## Records for processing:
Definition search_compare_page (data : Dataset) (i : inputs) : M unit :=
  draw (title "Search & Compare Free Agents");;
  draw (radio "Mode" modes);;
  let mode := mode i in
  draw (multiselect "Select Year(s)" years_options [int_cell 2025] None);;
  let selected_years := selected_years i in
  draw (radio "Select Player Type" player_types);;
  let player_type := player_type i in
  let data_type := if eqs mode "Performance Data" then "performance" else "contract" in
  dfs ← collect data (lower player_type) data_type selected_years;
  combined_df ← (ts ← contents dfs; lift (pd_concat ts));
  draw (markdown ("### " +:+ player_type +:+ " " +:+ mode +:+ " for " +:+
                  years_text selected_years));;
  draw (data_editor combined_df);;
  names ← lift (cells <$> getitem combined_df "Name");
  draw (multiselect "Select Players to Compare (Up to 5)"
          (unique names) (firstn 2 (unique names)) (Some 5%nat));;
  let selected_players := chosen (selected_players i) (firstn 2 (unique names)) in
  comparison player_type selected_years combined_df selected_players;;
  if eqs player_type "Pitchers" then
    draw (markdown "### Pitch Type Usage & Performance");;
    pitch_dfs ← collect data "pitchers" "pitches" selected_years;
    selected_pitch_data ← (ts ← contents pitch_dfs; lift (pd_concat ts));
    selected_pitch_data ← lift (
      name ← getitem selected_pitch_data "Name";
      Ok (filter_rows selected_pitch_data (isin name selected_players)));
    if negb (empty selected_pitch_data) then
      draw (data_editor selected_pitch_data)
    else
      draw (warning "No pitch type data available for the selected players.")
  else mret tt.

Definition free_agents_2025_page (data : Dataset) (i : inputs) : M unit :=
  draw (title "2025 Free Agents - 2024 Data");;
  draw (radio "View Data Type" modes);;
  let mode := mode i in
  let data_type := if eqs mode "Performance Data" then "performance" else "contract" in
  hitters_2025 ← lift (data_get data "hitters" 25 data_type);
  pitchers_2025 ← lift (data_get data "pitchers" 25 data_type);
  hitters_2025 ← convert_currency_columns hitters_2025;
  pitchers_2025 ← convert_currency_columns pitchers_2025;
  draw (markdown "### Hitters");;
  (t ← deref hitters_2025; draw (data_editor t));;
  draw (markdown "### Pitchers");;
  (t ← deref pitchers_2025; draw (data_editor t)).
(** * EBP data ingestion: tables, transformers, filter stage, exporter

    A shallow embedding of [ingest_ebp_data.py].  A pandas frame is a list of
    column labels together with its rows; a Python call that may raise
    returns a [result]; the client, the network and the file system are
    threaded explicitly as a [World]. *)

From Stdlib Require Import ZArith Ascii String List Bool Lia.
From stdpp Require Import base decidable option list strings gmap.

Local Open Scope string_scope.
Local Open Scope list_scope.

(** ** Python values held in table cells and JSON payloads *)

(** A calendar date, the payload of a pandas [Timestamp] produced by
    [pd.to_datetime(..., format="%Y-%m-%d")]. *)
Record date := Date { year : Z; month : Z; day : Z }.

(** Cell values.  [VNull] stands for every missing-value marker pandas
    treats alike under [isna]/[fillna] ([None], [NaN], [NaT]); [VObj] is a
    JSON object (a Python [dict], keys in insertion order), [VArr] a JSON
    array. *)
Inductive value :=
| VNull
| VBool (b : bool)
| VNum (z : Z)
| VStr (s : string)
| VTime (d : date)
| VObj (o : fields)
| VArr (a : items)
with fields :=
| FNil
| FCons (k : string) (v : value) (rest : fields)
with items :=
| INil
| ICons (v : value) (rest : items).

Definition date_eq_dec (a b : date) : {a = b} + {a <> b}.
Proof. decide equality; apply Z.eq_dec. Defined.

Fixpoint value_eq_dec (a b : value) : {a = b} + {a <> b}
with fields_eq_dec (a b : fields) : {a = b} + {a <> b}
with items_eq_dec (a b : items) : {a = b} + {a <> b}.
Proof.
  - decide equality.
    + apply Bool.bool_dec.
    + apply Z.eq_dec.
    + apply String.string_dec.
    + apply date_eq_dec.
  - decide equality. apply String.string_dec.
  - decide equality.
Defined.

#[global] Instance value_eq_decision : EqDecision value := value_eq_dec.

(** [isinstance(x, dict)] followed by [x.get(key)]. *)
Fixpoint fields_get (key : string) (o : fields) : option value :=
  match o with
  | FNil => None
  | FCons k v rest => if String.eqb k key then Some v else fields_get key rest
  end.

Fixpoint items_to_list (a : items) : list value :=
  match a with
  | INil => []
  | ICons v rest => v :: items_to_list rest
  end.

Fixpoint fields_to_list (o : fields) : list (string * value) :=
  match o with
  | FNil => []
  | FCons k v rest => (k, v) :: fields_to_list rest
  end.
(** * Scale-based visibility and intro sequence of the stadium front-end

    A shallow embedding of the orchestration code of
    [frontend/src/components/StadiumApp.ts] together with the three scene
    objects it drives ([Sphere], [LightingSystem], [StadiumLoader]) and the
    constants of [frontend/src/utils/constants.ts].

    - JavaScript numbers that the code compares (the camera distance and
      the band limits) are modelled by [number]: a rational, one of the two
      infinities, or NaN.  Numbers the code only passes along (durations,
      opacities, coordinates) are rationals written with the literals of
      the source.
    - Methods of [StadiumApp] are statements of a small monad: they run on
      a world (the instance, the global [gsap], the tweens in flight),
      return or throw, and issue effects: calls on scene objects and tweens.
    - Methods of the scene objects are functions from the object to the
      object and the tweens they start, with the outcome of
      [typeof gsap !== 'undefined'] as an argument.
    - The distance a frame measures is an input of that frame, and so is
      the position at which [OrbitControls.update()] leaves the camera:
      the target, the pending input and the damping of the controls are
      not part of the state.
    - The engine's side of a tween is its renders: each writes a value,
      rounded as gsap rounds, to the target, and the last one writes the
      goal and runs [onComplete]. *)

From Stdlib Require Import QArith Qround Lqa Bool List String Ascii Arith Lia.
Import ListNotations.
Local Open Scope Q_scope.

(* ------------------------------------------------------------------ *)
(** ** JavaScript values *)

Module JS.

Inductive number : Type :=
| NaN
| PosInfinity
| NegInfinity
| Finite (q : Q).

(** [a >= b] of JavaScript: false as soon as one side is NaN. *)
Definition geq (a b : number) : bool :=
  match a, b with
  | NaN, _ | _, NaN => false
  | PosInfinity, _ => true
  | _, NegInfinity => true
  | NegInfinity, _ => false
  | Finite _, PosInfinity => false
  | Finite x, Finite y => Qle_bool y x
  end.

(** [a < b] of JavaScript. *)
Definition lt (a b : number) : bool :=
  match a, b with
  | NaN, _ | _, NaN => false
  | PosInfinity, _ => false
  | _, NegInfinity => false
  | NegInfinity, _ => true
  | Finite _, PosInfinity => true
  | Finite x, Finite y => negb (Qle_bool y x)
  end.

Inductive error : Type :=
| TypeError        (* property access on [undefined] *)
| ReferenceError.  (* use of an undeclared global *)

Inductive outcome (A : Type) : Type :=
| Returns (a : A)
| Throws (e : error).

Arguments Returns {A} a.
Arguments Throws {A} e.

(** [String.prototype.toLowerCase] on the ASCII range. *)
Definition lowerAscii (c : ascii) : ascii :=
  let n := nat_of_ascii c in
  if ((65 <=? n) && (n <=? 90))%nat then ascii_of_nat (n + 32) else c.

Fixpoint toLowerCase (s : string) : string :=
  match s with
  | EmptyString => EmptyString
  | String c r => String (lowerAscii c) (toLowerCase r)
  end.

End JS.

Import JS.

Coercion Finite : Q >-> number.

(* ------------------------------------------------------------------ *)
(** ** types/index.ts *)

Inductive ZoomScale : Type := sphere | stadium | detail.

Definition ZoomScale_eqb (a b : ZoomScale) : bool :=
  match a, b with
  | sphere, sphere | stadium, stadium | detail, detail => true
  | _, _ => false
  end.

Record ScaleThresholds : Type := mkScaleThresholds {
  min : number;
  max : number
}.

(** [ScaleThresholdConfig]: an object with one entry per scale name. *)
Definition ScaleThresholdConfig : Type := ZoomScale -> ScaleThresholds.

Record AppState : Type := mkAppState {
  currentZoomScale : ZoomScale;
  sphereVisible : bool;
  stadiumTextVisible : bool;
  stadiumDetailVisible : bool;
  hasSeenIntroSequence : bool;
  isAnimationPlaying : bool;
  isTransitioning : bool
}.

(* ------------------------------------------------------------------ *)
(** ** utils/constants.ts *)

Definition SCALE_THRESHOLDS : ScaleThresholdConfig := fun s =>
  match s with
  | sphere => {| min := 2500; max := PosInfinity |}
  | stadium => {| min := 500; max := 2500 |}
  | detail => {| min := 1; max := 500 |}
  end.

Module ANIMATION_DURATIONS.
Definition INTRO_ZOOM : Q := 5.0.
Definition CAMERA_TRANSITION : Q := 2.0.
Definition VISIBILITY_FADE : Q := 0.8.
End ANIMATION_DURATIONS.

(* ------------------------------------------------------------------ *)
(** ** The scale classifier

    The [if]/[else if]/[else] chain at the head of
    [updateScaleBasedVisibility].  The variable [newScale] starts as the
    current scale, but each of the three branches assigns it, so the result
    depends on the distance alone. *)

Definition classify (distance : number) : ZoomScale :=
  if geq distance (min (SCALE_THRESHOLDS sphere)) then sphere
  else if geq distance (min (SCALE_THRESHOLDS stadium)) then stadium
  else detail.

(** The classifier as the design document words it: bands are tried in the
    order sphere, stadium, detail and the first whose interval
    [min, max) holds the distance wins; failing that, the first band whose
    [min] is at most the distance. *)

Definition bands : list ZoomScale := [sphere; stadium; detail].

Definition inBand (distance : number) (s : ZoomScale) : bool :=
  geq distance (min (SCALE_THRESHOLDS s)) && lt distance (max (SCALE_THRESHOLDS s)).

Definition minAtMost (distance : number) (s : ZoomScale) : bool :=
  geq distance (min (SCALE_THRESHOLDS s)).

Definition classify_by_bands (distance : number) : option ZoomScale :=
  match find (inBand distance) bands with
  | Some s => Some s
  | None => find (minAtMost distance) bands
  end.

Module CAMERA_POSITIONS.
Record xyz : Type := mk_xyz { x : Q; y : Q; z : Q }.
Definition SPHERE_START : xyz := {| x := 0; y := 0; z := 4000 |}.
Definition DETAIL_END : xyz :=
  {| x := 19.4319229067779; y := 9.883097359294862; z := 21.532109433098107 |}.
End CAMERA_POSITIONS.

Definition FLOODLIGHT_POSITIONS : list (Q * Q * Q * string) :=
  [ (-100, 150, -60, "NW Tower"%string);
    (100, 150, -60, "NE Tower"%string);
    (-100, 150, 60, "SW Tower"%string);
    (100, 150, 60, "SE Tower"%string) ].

## Task requirements:
Copy every line of the records above, starting with the first, up to and including the line containing "(unique names) (firstn".

## Your response:
Definition search_compare_page (data : Dataset) (i : inputs) : M unit :=
  draw (title "Search & Compare Free Agents");;
  draw (radio "Mode" modes);;
  let mode := mode i in
  draw (multiselect "Select Year(s)" years_options [int_cell 2025] None);;
  let selected_years := selected_years i in
  draw (radio "Select Player Type" player_types);;
  let player_type := player_type i in
  let data_type := if eqs mode "Performance Data" then "performance" else "contract" in
  dfs ← collect data (lower player_type) data_type selected_years;
  combined_df ← (ts ← contents dfs; lift (pd_concat ts));
  draw (markdown ("### " +:+ player_type +:+ " " +:+ mode +:+ " for " +:+
                  years_text selected_years));;
  draw (data_editor combined_df);;
  names ← lift (cells <$> getitem combined_df "Name");
  draw (multiselect "Select Players to Compare (Up to 5)"
          (unique names) (firstn 2 (unique names)) (Some 5%nat));;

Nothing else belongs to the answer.